[go: up one dir, main page]

Saltar para o conteúdo

Silvia Rivera Cusicanqui

Origem: Wikipédia, a enciclopédia livre.
Silvia Rivera Cusicanqui
Silvia Rivera Cusicanqui
Nascimento 17 de abril de 1949 (75 anos)
La Paz
Cidadania Bolívia
Alma mater
Ocupação historiadora, socióloga, professora universitária, escritora
Distinções
Empregador(a) Universidade Maior de San Andrés

Silvia Rivera Cusicanqui (La Paz, 9 de dezembro de 1949)[1] é uma intelectual (socióloga e historiadora) e ativista boliviana de origem aimará, referência no campo de pensamento decolonial.[2][3][4][5][6] Pesquisa a história das rebeliões anticoloniais indígenas, desde a liderada por Túpac Katari no século 18, até suas renovações contemporâneas, como no Katarismo das décadas de 1970-80. Estudou as apropriações indígenas e mestiças dos Anarquistas Andinos,[7] e o cruzamento de epistêmes, linguas e práticas ocidentais e indígenas que aconteceram nessas organizações do início do século XX.

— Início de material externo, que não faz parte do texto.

Lemma modulus_eq : modulus = 2 ^ 64.
Proof. reflexivity. Qed.

Lemma modulus_pos : 0 < modulus.
Proof. rewrite modulus_eq. lia. Qed.

Lemma PTRDIFF_MAX_eq : PTRDIFF_MAX = 2 ^ 63 - 1.
Proof. reflexivity. Qed.

Lemma wrap_range x : 0 <= wrap x < modulus.
Proof. apply Z.mod_pos_bound, modulus_pos. Qed.

Lemma wrap_small x : 0 <= x < modulus -> wrap x = x.
Proof. apply Z.mod_small. Qed.

Lemma wrap_add_l x y : wrap (wrap x + y) = wrap (x + y).
Proof. unfold wrap. apply Zplus_mod_idemp_l. Qed.

Lemma wrap_add_r x y : wrap (x + wrap y) = wrap (x + y).
Proof. unfold wrap. apply Zplus_mod_idemp_r. Qed.

Lemma wrap_sub_l x y : wrap (wrap x - y) = wrap (x - y).
Proof. unfold wrap. apply Zminus_mod_idemp_l. Qed.

Lemma pow2_pos k : 0 <= k -> 0 < 2 ^ k.
Proof. intros Hk. apply Z.pow_pos_nonneg; lia. Qed.

Lemma pow2_le_half k : 0 <= k < 64 -> 2 ^ k <= 2 ^ 63.
Proof. intros Hk. apply Z.pow_le_mono_r; lia. Qed.

Lemma pow2_divides_half k : 0 <= k < 64 -> (2 ^ 63) mod (2 ^ k) = 0.
Proof.
  intros Hk. replace 63 with ((63 - k) + k) by lia.
  rewrite Z.pow_add_r by lia. apply Z_mod_mult.
Qed.
(** * skribblr-backend: a shallow embedding of the game core

    The development follows the Go sources of the repository:
    - [internal/game/guess.go]   guess handling and scoring,
    - [internal/canvas.go]       pixel messages and coordinate normalisation,
    - the drawing system          ([HandlePixelDrawEnhanced], [ClearCanvas]),
    - the round management        ([HandleWordSelection], [NextRound], ...),
    - the room management         ([getOrCreateRoom], [AddPlayer]),
    - the utilities               ([GetMaskedWord], [UpdatePlayerOrder]),
    - the timers                  ([StartPhaseTimer], [BroadcastTimerUpdate]),
    - the lobby and the phases    ([HandlePlayerReady], [StartGame],
                                   [StartWordSelection], [StartDrawingPhase]),
    - the methods of [Room] and [internal/game/score.go].

    Conventions.  A Go [int] is a [Z]; a [time.Duration] is a [Z] number of
    nanoseconds; [float32] and [float64] values are IEEE-754 numbers of the
    standard library's [SpecFloat] (precision 24 and 53); a [*Player] is an
    address into a heap of [Player] records, so that aliasing between
    [room.Current] and the entries of [room.Players] is kept; a Go map is a
    [gmap]; a panic is the [None] of an [option] result.  A handler is a
    function from the state before the call to the state after it together
    with the list of effects it issued, in program order; [go f(...)] is the
    effect [Go] of a task, which is not run by the handler itself.  The
    room lock is not part of the state: every function embedded here
    releases it before it calls a function that takes it, so that a call
    runs as one sequential step.  ([StartRevealingPhase], [EndGame] and
    [ResetRoomToLobby], which call [CancelPhaseTimer] with the lock held,
    appear as the names of calls in the handlers; they are embedded, with
    the lock, in a section of their own.) *)

From Stdlib Require Import ZArith Ascii String List Bool SpecFloat Sorted.
From stdpp Require Import base option list gmap strings.

#[local] Open Scope string_scope.
#[local] Open Scope list_scope.
#[local] Open Scope Z_scope.

(** ** Floating point numbers of the Go run time *)

Module F32.
Definition prec : Z := 24.
Definition emax : Z := 128.

(** [float32(n)] for an integer [n]. *)
Definition of_int (n : Z) : spec_float := binary_normalize prec emax n 0 false.

Definition mul : spec_float -> spec_float -> spec_float := SFmul prec emax.

(** The [float32] closest to the decimal constant [num/den], as the Go
    compiler rounds an untyped constant assigned to a [float32]. *)
Definition const (num den : Z) : spec_float :=
  SFdiv prec emax (of_int num) (of_int den).
End F32.

Module F64.
Definition prec : Z := 53.
Definition emax : Z := 1024.

Definition of_int (n : Z) : spec_float := binary_normalize prec emax n 0 false.
Definition add : spec_float -> spec_float -> spec_float := SFadd prec emax.
Definition mul : spec_float -> spec_float -> spec_float := SFmul prec emax.
Definition div : spec_float -> spec_float -> spec_float := SFdiv prec emax.
Definition ltb : spec_float -> spec_float -> bool := SFltb.
Definition leb : spec_float -> spec_float -> bool := SFleb.

(** [math.Floor] followed by the conversion to [int], for finite values.
    For infinities and NaN the Go conversion is implementation specific;
    [min_int] is what amd64 produces. *)
Definition min_int : Z := - 2 ^ 63.
Definition floor_to_int (f : spec_float) : Z :=
  match f with
  | S754_zero _ => 0
  | S754_finite s m e =>
      let v := if s then Z.neg m else Z.pos m in
      if 0 <=? e then v * 2 ^ e else v / 2 ^ (- e)
  | _ => min_int
  end.
End F64.

(** [int(f)] on a [float32] or [float64]: truncation towards zero. *)
Definition float_to_int (f : spec_float) : Z :=
  match f with
  | S754_zero _ => 0
  | S754_finite s m e =>
      let v := if s then Z.neg m else Z.pos m in
      if 0 <=? e then v * 2 ^ e else Z.quot v (2 ^ (- e))
  | _ => F64.min_int
  end.

(** ** Scoring ([internal/game/guess.go]) *)

Inductive WordDifficulty := DifficultyEasy | DifficultyMedium | DifficultyHard.

(** [time.Duration]: nanoseconds. *)
Definition Duration := Z.
Definition Millisecond : Duration := 1000000.
Definition Second : Duration := 1000000000.
(** The largest [Duration], to which [time.Since] saturates. *)
Definition maxDuration : Duration := 2 ^ 63 - 1.

(** [Duration.Seconds]: [float64(d / Second) + float64(d % Second) / 1e9],
    with Go's truncating division and remainder. *)
Definition Seconds (d : Duration) : spec_float :=
  let sec := Z.quot d Second in
  let nsec := Z.rem d Second in
  F64.add (F64.of_int sec) (F64.div (F64.of_int nsec) (F64.of_int 1000000000)).

Definition Milliseconds (d : Duration) : Z := Z.quot d Millisecond.

Definition basePoints (wordDifficulty : WordDifficulty) : Z :=
  match wordDifficulty with
  | DifficultyEasy => 100
  | DifficultyMedium => 150
  | DifficultyHard => 200
  end.

(** The [switch] on the elapsed time.  A [float32] variable starts at zero
    and keeps that value when no case applies. *)
Definition speedMultiplier (t : spec_float) : spec_float :=
  if F64.leb (F64.of_int 0) t && F64.ltb t (F64.of_int 10) then F32.const 3 2
  else if F64.leb (F64.of_int 10) t && F64.ltb t (F64.of_int 30) then F32.const 5 4
  else if F64.leb (F64.of_int 30) t && F64.ltb t (F64.of_int 60) then F32.of_int 1
  else if F64.ltb (F64.of_int 60) t then F32.const 3 4
  else S754_zero false.

Definition posMultiplier (p : Z) : spec_float :=
  if p =? 1 then F32.of_int 1
  else if p =? 2 then F32.const 4 5
  else if p =? 3 then F32.const 3 5
  else F32.const 2 5.
(** X6.  The guards are decided at the first inclusion.  Whatever is
    defined between two inclusions (a marker, say, by a libc header that
    comes after), the later inclusion changes nothing, and a guard that was
    not redefined in between still has the value of the first inclusion. *)
Theorem later_inclusion_keeps_guards env ds g :
  guard_name g ∉ defined_names ds ->
  process (run ds (process env)) = run ds (process env) /\
  guard_value (process (run ds (process env))) g
  = guard_value (process env) g.
Proof.
  intros Hg.
  assert (E : process (run ds (process env)) = run ds (process env)).
  { apply process_again. unfold first_inclusion.
    destruct (run_defined_mono ds _ _ (process_include_guard env)) as [b Hb].
    by rewrite Hb. }
  split; [done|]. rewrite E. unfold guard_value, macro_value.
  by rewrite (run_frame _ _ _ Hg).
Qed.

Lemma later_inclusion_keeps_guards_witness :
  (guard_name __UAPI_DEF_TIMESPEC ∉ defined_names [Define "_TIME_H" ""]) /\
  definedb (run [Define "_TIME_H" ""] (process (configuration []))) "_TIME_H"
  = true /\
  guard_value
    (process (run [Define "_TIME_H" ""] (process (configuration []))))
    __UAPI_DEF_TIMESPEC
  = Some 1%Z.
Proof.
  assert (H : guard_name __UAPI_DEF_TIMESPEC
              ∉ defined_names [Define "_TIME_H" ""])
    by decide_by_computation.
  split; [exact H|]. split; [reflexivity|].
  rewrite (proj2 (later_inclusion_keeps_guards
                    (configuration []) [Define "_TIME_H" ""]
                    __UAPI_DEF_TIMESPEC H)).
  reflexivity.
Defined.

(** X7.  The header reads nothing but [__KERNEL__], the seven markers and
    its include guard: defining, redefining or removing any macro it neither
    tests nor defines, before the inclusion, has the same result as doing so
    after it. *)
Theorem process_commutes_with_unrelated env n b :
  n ∉ header_reads ++ header_writes ->
  process (<[n := b]> env) = <[n := b]> (process env) /\
  process (delete n env) = delete n (process env).
Proof.
  intros Hn. apply not_elem_of_app in Hn as [Hr Hw].
  assert (Hne : forall m, m ∈ include_guard :: header_reads -> n <> m).
  { intros m Hm ->. apply elem_of_cons in Hm as [-> | Hm]; [|done].
    apply Hw. by left. }
  destruct (definedb env include_guard) eqn:Hd.
  - assert (Hnf : ~ first_inclusion env)
      by (rewrite first_inclusion_definedb; congruence).
    rewrite (process_again env Hnf).
    split; apply process_again; unfold first_inclusion in *.
    + rewrite lookup_insert_ne; [done|]. apply Hne. by left.
    + rewrite lookup_delete_ne; [done|]. apply Hne. by left.
  - apply first_inclusion_definedb in Hd as H.
    split; apply map_eq; intros k.
    + destruct (decide (n = k)) as [<- | Hk].
      * by rewrite (process_other _ _ Hw), !lookup_insert_eq.
      * rewrite (lookup_insert_ne _ _ _ _ Hk).
        destruct (decide (k ∈ header_writes)) as [Hin | Hin].
        -- apply process_agree; [|done|done].
           intros m Hm. unfold definedb.
           rewrite lookup_insert_ne; [done | by apply Hne].
        -- by rewrite !(process_other _ _ Hin), lookup_insert_ne.
    + destruct (decide (n = k)) as [<- | Hk].
      * by rewrite (process_other _ _ Hw), !lookup_delete_eq.
      * rewrite (lookup_delete_ne _ _ _ Hk).
        destruct (decide (k ∈ header_writes)) as [Hin | Hin].
        -- apply process_agree; [|done|done].
           intros m Hm. unfold definedb.
           rewrite lookup_delete_ne; [done | by apply Hne].
        -- by rewrite !(process_other _ _ Hin), lookup_delete_ne.
Qed.

Lemma process_commutes_with_unrelated_witness :
  ("__GLIBC__" ∉ header_reads ++ header_writes) /\
  process (<["__GLIBC__" := "2"]> (configuration ["_NETINET_IN_H"]))
  = <["__GLIBC__" := "2"]> (process (configuration ["_NETINET_IN_H"])) /\
  process (delete "__GLIBC__" (configuration ["_NETINET_IN_H"]))
  = delete "__GLIBC__" (process (configuration ["_NETINET_IN_H"])).
Proof.
  assert (H : "__GLIBC__" ∉ header_reads ++ header_writes)
    by decide_by_computation.
  split; [exact H|].
  apply (process_commutes_with_unrelated
           (configuration ["_NETINET_IN_H"]) "__GLIBC__" "2" H).
Defined.

(** X8.  A first inclusion executes 29 definitions, one for the include
    guard and one for each guard: on neither branch is a name defined twice
    or left out. *)
Theorem first_inclusion_defines_each_name_once env :
  first_inclusion env ->
  map fst (header_log env) ≡ₚ header_writes /\
  NoDup (map fst (header_log env)) /\
  length (header_log env) = 29%nat.
Proof.
  intros H. split; [by apply header_log_permutation|].
  split; [by apply header_log_NoDup|].
  rewrite <- (length_fmap fst), (header_log_permutation _ H). reflexivity.
Qed.

Lemma first_inclusion_defines_each_name_once_witness :
  first_inclusion (configuration ["__KERNEL__"; "_TIME_H"]) /\
  map fst (header_log (configuration ["__KERNEL__"; "_TIME_H"]))
    ≡ₚ header_writes /\
  NoDup (map fst (header_log (configuration ["__KERNEL__"; "_TIME_H"]))) /\
  length (header_log (configuration ["__KERNEL__"; "_TIME_H"])) = 29%nat.
Proof.
  split; [reflexivity|].
  apply (first_inclusion_defines_each_name_once
           (configuration ["__KERNEL__"; "_TIME_H"])).
  reflexivity.
Defined.

(** X9.  With the include guard already defined, an inclusion executes no
    definition, diagnoses nothing and leaves the environment as it is; a
    guard that was not defined stays undefined, so that [#if] on it sees 0. *)
Theorem later_inclusion_skips env :
  definedb env include_guard = true ->
  process env = env /\
  header_log env = [] /\
  header_diag env = [] /\
  (forall g, env !! guard_name g = None ->
             if_value (process env) (guard_name g) = Some 0%Z).
Proof.
  intros Hd.
  assert (Hnf : ~ first_inclusion env)
    by (rewrite first_inclusion_definedb; congruence).
  split; [by apply process_again|]. split; [by apply header_log_skip|]. split.
  - unfold header_diag. rewrite run_diag_replay. fold (header_log env).
    by rewrite header_log_skip.
  - intros g Hg. rewrite process_again by done. unfold if_value. by rewrite Hg.
Qed.

Lemma later_inclusion_skips_witness :
  definedb (configuration ["_LIBC_COMPAT_H"; "_TIME_H"]) include_guard = true /\
  process (configuration ["_LIBC_COMPAT_H"; "_TIME_H"])
  = configuration ["_LIBC_COMPAT_H"; "_TIME_H"] /\
  if_value (process (configuration ["_LIBC_COMPAT_H"; "_TIME_H"]))
           (guard_name __UAPI_DEF_TIMESPEC) = Some 0%Z.
Proof.
  split; [reflexivity|].
  destruct (later_inclusion_skips
              (configuration ["_LIBC_COMPAT_H"; "_TIME_H"]) eq_refl)
    as (E & _ & _ & Hif).
  split; [exact E|]. apply Hif. reflexivity.
Defined.

(** X10.  The redefinitions an inclusion has to diagnose are definitions
    of guards only, and the definition of a guard is one of them exactly
    when this is a first inclusion and the guard is already defined with a
    replacement list other than the one it gets. *)
Theorem header_diag_exact env :
  (forall n, n ∈ header_diag env -> n ∈ guard_names) /\
  (forall g, guard_name g ∈ header_diag env
             <-> definedb env include_guard = false /\
                 exists b, env !! guard_name g = Some b /\
                           b <> guard_body env g).
Proof.
  split.
  - intros n (_ & g & -> & _)%header_diag_elem. apply guard_name_in.
  - intros g. rewrite header_diag_elem, <- redefines_true. split.
    + intros (Hd & g' & Hg' & Hre). apply guard_name_inj in Hg' as <-. done.
    + intros (Hd & Hre). split; [done|]. by exists g.
Qed.

(** X11.  Included into a translation unit that has defined none of the
    guards, the header redefines nothing. *)
Theorem header_diag_clean env :
  (forall g, env !! guard_name g = None) ->
  header_diag env = [].
Proof.
  intros Hcl. destruct (header_diag env) as [|n l] eqn:E; [done|].
  assert (Hn : n ∈ header_diag env) by (rewrite E; by left).
  apply header_diag_elem in Hn as (_ & g & -> & Hre).
  unfold redefines in Hre. by rewrite Hcl in Hre.
Qed.

Lemma header_diag_clean_witness :
  (forall g, configuration ["_TIME_H"; "_NETINET_IN_H"] !! guard_name g = None) /\
  header_diag (configuration ["_TIME_H"; "_NETINET_IN_H"]) = [].
Proof.
  assert (H : forall g, configuration ["_TIME_H"; "_NETINET_IN_H"]
                        !! guard_name g = None)
    by (intros g; destruct g; reflexivity).
  split; [exact H|].
  apply (header_diag_clean (configuration ["_TIME_H"; "_NETINET_IN_H"]) H).
Defined.

End Usage.
(* ===== verification/Checksum.v ===== *)
(** Checksums as text ([src/common/checksum_calculator.hh]): hexadecimal digits of the bytes
    and back.  The digests themselves are those of OpenSSL.  The theorem: reading the digits
    of a checksum returns it. *)

From Stdlib Require Import Ascii.
From Stdlib Require String.
From S2P Require Import Prelude DS.

#[local] Open Scope Z_scope.

Module ChecksumCalculator.

(** The digits in lower case. *)
Definition hex_digit (z : Z) : ascii := ascii_of_nat (Z.to_nat (if z <? 10 then 48 + z else 87 + z)).

Definition toHex (s : list Z) : string :=
  String.string_of_list_ascii (flat_map (fun b => [hex_digit (b / 16); hex_digit (b mod 16)]) s).

(** The value of a digit in either case. *)
Definition digit_value (a : ascii) : option Z :=
  let n := Z.of_nat (nat_of_ascii a) in
  if (48 <=? n) && (n <=? 57) then Some (n - 48)
  else if (97 <=? n) && (n <=? 102) then Some (n - 87)
  else if (65 <=? n) && (n <=? 70) then Some (n - 55)
  else None.

(** The bytes up to the first character that is not a digit, or the end; an odd number of
    digits and other characters throw. *)
Fixpoint unhex (l : list ascii) : bool * list Z :=
  match l with
  | [] => (true, [])
  | a :: b :: l =>
      match digit_value a, digit_value b with
      | Some x, Some y => let (ok, r) := unhex l in (ok, (16 * x + y) :: r)
      | _, _ => (false, [])
      end
  | [_] => (false, [])
  end.

(** [s] is the buffer for the bytes. *)
Definition unHex (hex : string) (s : list Z) : bool * list Z :=
  let n := String.length hex in
  if (length s <? n / 2 + n mod 2)%nat then (false, s)
  else let (ok, l) := unhex (chars hex) in (ok, l ++ drop (length l) s).

End ChecksumCalculator.

(** * Theorems *)

Import ChecksumCalculator.

Lemma digit_value_hex z : 0 <= z < 16 -> digit_value (hex_digit z) = Some z.
Proof.
  intros Hz. assert (Forall (fun z => digit_value (hex_digit z) = Some z) (seqZ 0 16)) as H by (vm_compute; repeat constructor).
  rewrite Forall_forall in H. apply H, elem_of_seqZ. lia.
Qed.

Lemma unhex_digits l : Forall (fun b => 0 <= b < 256) l ->
  unhex (flat_map (fun b => [hex_digit (b / 16); hex_digit (b mod 16)]) l) = (true, l).
Proof.
  induction 1 as [|b l Hb _ IH]; [done|]. cbn [flat_map app unhex].
  rewrite (digit_value_hex (b / 16)) by (split; [apply Z.div_pos; lia|apply Z.div_lt_upper_bound; lia]).
  rewrite (digit_value_hex (b mod 16)), IH by (apply Z.mod_pos_bound; lia).
  do 2 f_equal. symmetry. apply Z.div_mod. lia.
Qed.

Lemma length_digits l : length (flat_map (fun b => [hex_digit (b / 16); hex_digit (b mod 16)]) l) = (2 * length l)%nat.
Proof. induction l as [|b l IH]; [done|]. cbn [flat_map app length]. lia. Qed.

Lemma chars_toHex l : chars (toHex l) = flat_map (fun b => [hex_digit (b / 16); hex_digit (b mod 16)]) l.
Proof. apply String.list_ascii_of_string_of_list_ascii. Qed.

Lemma length_toHex l : String.length (toHex l) = (2 * length l)%nat.
Proof.
  assert (forall s, String.length s = length (chars s)) as -> by (induction s as [|a s IH]; [done|]; cbn; by rewrite IH).
  by rewrite chars_toHex, length_digits.
Qed.

Lemma unHex_toHex l s : Forall (fun b => 0 <= b < 256) l -> length s = length l -> unHex (toHex l) s = (true, l).
Proof.
  intros Hl Hs. unfold unHex. rewrite length_toHex, chars_toHex, unhex_digits by done.
  replace (2 * length l / 2 + (2 * length l) mod 2)%nat with (length l).
  - rewrite (proj2 (Nat.ltb_ge _ _)) by lia. by rewrite drop_ge, app_nil_r by lia.
  - rewrite (Nat.mul_comm 2), Nat.div_mul, Nat.Div0.mod_mul by lia. lia.
Qed.

Lemma toHex_inj l l' : Forall (fun b => 0 <= b < 256) l -> Forall (fun b => 0 <= b < 256) l' -> toHex l = toHex l' -> l = l'.
Proof.
  intros Hl Hl' E. assert (unhex (chars (toHex l)) = unhex (chars (toHex l'))) as E' by (by rewrite E).
  rewrite !chars_toHex, !unhex_digits in E' by done. by injection E'.
Qed.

A partir das cosmologias Aimará e Quechua, Cusicanqui articula uma diversidade de propostas descolonizadoras das idéias, práticas e gestos políticos e intelectuais. Como também desenvolve radicais críticas às correntes pós-coloniais, multiculturalistas e ao cânone em formação em torno da descolonialidade.[2] Silvia Rivera tem como referência as obras de Waman Puma, René Zavaleta, Pablo González Casanova, Frantz Fanon, Gayatri Chakravorty Spivak e Fausto Reinaga, para citar alguns. É autora de dezenas de publicações, entre livros e artigos, escrito nas línguas espanhola, quechua e aymara.[8]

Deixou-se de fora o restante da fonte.